Dataset entries
(** Waiting for a file: [SchedulerSwitch] enters the list, then looks at the sentry; a trigger marks
    the sentry, then looks in the list. *)
(*@ libgo/libgo/linux/io_wait.cpp 78-100 IoWait::SchedulerSwitch, IOBlockTriggered, __IOBlockTriggered *)
Inductive io_act : thread → state → thread → state → Prop :=
| act_io p tk c d st t sid s : tasks s !! tk = Some t → state_ t = io_block → io_sentry_ t = Some sid →
    io_act (Thread (Some p) (Switch tk c d st) NoDuty) s (Thread (Some p) (Loop c d st) (IoCheck sid))
        (set_wait_io (wait_io_sentries_ s ++ [sid]) s)
| act_io_check pr c sid e s : sentries s !! sid = Some e →
    io_act (Thread pr c (IoCheck sid)) s (Thread pr c (if triggered e then IoErase sid else NoDuty)) s
| act_trigger pr c sid tk s : in_coroutine c → sentries s !! sid = Some (IoSentry false tk) →
    io_act (Thread pr c NoDuty) s (Thread pr c (IoErase sid)) (set_sentries (<[sid := IoSentry true tk]> (sentries s)) s)
| act_io_erase pr c sid e s : sentries s !! sid = Some e → sid ∈ wait_io_sentries_ s →
    io_act (Thread pr c (IoErase sid)) s (Thread pr c (Add (task_ptr_ e) egod_default))
        (set_wait_io (filter (λ x, x ≠ sid) (wait_io_sentries_ s)) s)
| act_io_late pr c sid s : sid ∉ wait_io_sentries_ s →
    io_act (Thread pr c (IoErase sid)) s (Thread pr c NoDuty) s.

(** What a coroutine, or a thread between two runs, does to other coroutines. *)
(*@ libgo/libgo/scheduler.cpp 55-62 Scheduler::CreateTask *)
Inductive prog_act : thread → state → thread → state → Prop :=
| act_create pr c tk dispatch s : in_coroutine c → tasks s !! tk = None → (egod_default ≤ dispatch)%Z →
    prog_act (Thread pr c NoDuty) s (Thread pr c (Add tk dispatch))
        (set_count (u32 (task_count_ s + 1)) (set_tasks (<[tk := Task init_ None None None false]> (tasks s)) s))
| act_add pr c tk dispatch rnd s :
    prog_act (Thread pr c (Add tk dispatch)) s (Thread pr c NoDuty) (AddTaskRunnable dispatch rnd pr tk s)
| act_sentry pr tk c d st sid t s : tasks s !! tk = Some t → sentries s !! sid = None →
    prog_act (Thread pr (InTask tk c d st) NoDuty) s (Thread pr (InTask tk c d st) NoDuty)
        (set_sentries (<[sid := IoSentry false tk]> (sentries s)) (set_tasks (<[tk := with_sentry sid t]> (tasks s)) s))
| act_wakeup pr c b o r tk o' s : in_coroutine c → blocks s !! b = Some o → Wakeup o = (r, Some tk, o') →
    prog_act (Thread pr c NoDuty) s (Thread pr c (Add tk egod_default)) (set_blocks (<[b := o']> (blocks s)) s)
| act_signal pr c b o r o' s : in_coroutine c → blocks s !! b = Some o → Wakeup o = (r, None, o') →
    prog_act (Thread pr c NoDuty) s (Thread pr c NoDuty) (set_blocks (<[b := o']> (blocks s)) s)
| act_try pr c b o r o' s : in_coroutine c → blocks s !! b = Some o →
    TryBlockWait o = (r, o') ∨ CoBlockWait_enter o = (r, o') →
    prog_act (Thread pr c NoDuty) s (Thread pr c NoDuty) (set_blocks (<[b := o']> (blocks s)) s)
| act_cancel_wait pr c b o tk o' s : in_coroutine c → blocks s !! b = Some o → BlockObject.erase o tk = (true, o') →
    prog_act (Thread pr c NoDuty) s (Thread pr c (Add tk egod_default)) (set_blocks (<[b := o']> (blocks s)) s).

WHAT TO WORK ON: Could you retype each record exactly as it appears?

ANSWER SECTION:
(** Waiting for a file: [SchedulerSwitch] enters the list, then looks at the sentry; a trigger marks
    the sentry, then looks in the list. *)
(*@ libgo/libgo/linux/io_wait.cpp 78-100 IoWait::SchedulerSwitch, IOBlockTriggered, __IOBlockTriggered *)
Inductive io_act : thread → state → thread → state → Prop :=
| act_io p tk c d st t sid s : tasks s !! tk = Some t → state_ t = io_block → io_sentry_ t = Some sid →
    io_act (Thread (Some p) (Switch tk c d st) NoDuty) s (Thread (Some p) (Loop c d st) (IoCheck sid))
        (set_wait_io (wait_io_sentries_ s ++ [sid]) s)
| act_io_check pr c sid e s : sentries s !! sid = Some e →
    io_act (Thread pr c (IoCheck sid)) s (Thread pr c (if triggered e then IoErase sid else NoDuty)) s
| act_trigger pr c sid tk s : in_coroutine c → sentries s !! sid = Some (IoSentry false tk) →
    io_act (Thread pr c NoDuty) s (Thread pr c (IoErase sid)) (set_sentries (<[sid := IoSentry true tk]> (sentries s)) s)
| act_io_erase pr c sid e s : sentries s !! sid = Some e → sid ∈ wait_io_sentries_ s →
    io_act (Thread pr c (IoErase sid)) s (Thread pr c (Add (task_ptr_ e) egod_default))
        (set_wait_io (filter (λ x, x ≠ sid) (wait_io_sentries_ s)) s)
| act_io_late pr c sid s : sid ∉ wait_io_sentries_ s →
    io_act (Thread pr c (IoErase sid)) s (Thread pr c NoDuty) s.

(** What a coroutine, or a thread between two runs, does to other coroutines. *)
(*@ libgo/libgo/scheduler.cpp 55-62 Scheduler::CreateTask *)
Inductive prog_act : thread → state → thread → state → Prop :=
| act_create pr c tk dispatch s : in_coroutine c → tasks s !! tk = None → (egod_default ≤ dispatch)%Z →
    prog_act (Thread pr c NoDuty) s (Thread pr c (Add tk dispatch))
        (set_count (u32 (task_count_ s + 1)) (set_tasks (<[tk := Task init_ None None None false]> (tasks s)) s))
| act_add pr c tk dispatch rnd s :
    prog_act (Thread pr c (Add tk dispatch)) s (Thread pr c NoDuty) (AddTaskRunnable dispatch rnd pr tk s)
| act_sentry pr tk c d st sid t s : tasks s !! tk = Some t → sentries s !! sid = None →
    prog_act (Thread pr (InTask tk c d st) NoDuty) s (Thread pr (InTask tk c d st) NoDuty)
        (set_sentries (<[sid := IoSentry false tk]> (sentries s)) (set_tasks (<[tk := with_sentry sid t]> (tasks s)) s))
| act_wakeup pr c b o r tk o' s : in_coroutine c → blocks s !! b = Some o → Wakeup o = (r, Some tk, o') →
    prog_act (Thread pr c NoDuty) s (Thread pr c (Add tk egod_default)) (set_blocks (<[b := o']> (blocks s)) s)
| act_signal pr c b o r o' s : in_coroutine c → blocks s !! b = Some o → Wakeup o = (r, None, o') →
    prog_act (Thread pr c NoDuty) s (Thread pr c NoDuty) (set_blocks (<[b := o']> (blocks s)) s)
| act_try pr c b o r o' s : in_coroutine c → blocks s !! b = Some o →
    TryBlockWait o = (r, o') ∨ CoBlockWait_enter o = (r, o') →
    prog_act (Thread pr c NoDuty) s (Thread pr c NoDuty) (set_blocks (<[b := o']> (blocks s)) s)
| act_cancel_wait pr c b o tk o' s : in_coroutine c → blocks s !! b = Some o → BlockObject.erase o tk = (true, o') →
    prog_act (Thread pr c NoDuty) s (Thread pr c (Add tk egod_default)) (set_blocks (<[b := o']> (blocks s)) s).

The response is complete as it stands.